The task
Write only the number of lines in the records beneath that hold "local".

Information
(* ===== verification/RequestMacros.v ===== *)
(** * Macros that need the database (ppbase/services/request_macros.py)

    [@request.auth.<path>] and [@request.body.<path>] are resolved before the
    filter is parsed: a path starts at the record of the request's token, or
    at its payload, and follows relation fields.  The database is a parameter
    whose state may change between two queries; what a [_Loader] has read
    once it keeps. *)
From Stdlib Require Import Ascii String.
From S2P Require Import Prelude PyText PyVal FilterParser.
#[local] Open Scope string_scope.
#[local] Open Scope list_scope.
#[local] Open Scope Z_scope.

(** ** Collections and rows *)
Record Collection : Type := mkCollection {
  c_id : string;
  c_name : string;
  c_type : string;
  schema : list dict;                  (* the definitions of its fields *)
  options : pyval;
}.

(** A column of a row; a row; or a value that came from the request. *)
Inductive cell : Type :=
| Plain (v : pyval)
| Stamp (d : datetime)
| Row (columns : list (string * cell)).

Inductive macro_exn : Type :=
| MacroValueError (message : string)
| MacroTypeError
| MacroAttributeError
| MacroOverflowError
| DatabaseError.

(** [SELECT ... FROM "_collections"] and [SELECT * FROM "<name>"] by id. *)
Class Database : Type := {
  db : Type;
  fetch_collection : string -> db -> result unit (option Collection) * db;
  fetch_record : string -> string -> db -> result unit (option (list (string * cell))) * db;
}.

(** ** Reading values *)
Definition offset_text (o : Z) : string :=
  let a := Z.abs o in
  let s := a / 10 ^ 6 in
  cat [if o <? 0 then "-" else "+"; zfill 2 (s / 3600); ":"; zfill 2 (s / 60 mod 60);
       (if (s mod 60 =? 0) && (a mod 10 ^ 6 =? 0) then "" else cat [":"; zfill 2 (s mod 60)]);
       (if a mod 10 ^ 6 =? 0 then "" else cat ["."; zfill 6 (a mod 10 ^ 6)])].
Definition wall_text (w : Z) : string :=
  let '(y, m, d) := civil_of_days (w / DAY_US) in
  let us := w mod DAY_US in
  let s := us / 10 ^ 6 in
  cat [zfill 4 y; "-"; zfill 2 m; "-"; zfill 2 d; " ";
       zfill 2 (s / 3600); ":"; zfill 2 (s / 60 mod 60); ":"; zfill 2 (s mod 60);
       (if us mod 10 ^ 6 =? 0 then "" else cat ["."; zfill 6 (us mod 10 ^ 6)])].

Fixpoint cell_str `{FloatText} (c : cell) : string :=
  match c with
  | Plain v => py_str v
  | Stamp d => cat [wall_text (wall d); match utcoffset d with Some o => offset_text o | None => "" end]
  | Row r => "{" +:+ join ", " ((fun kc : string * cell => py_repr_str kc.1 +:+ ": " +:+ cell_str kc.2) <$> r) +:+ "}"
  end.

Output for this exercise
3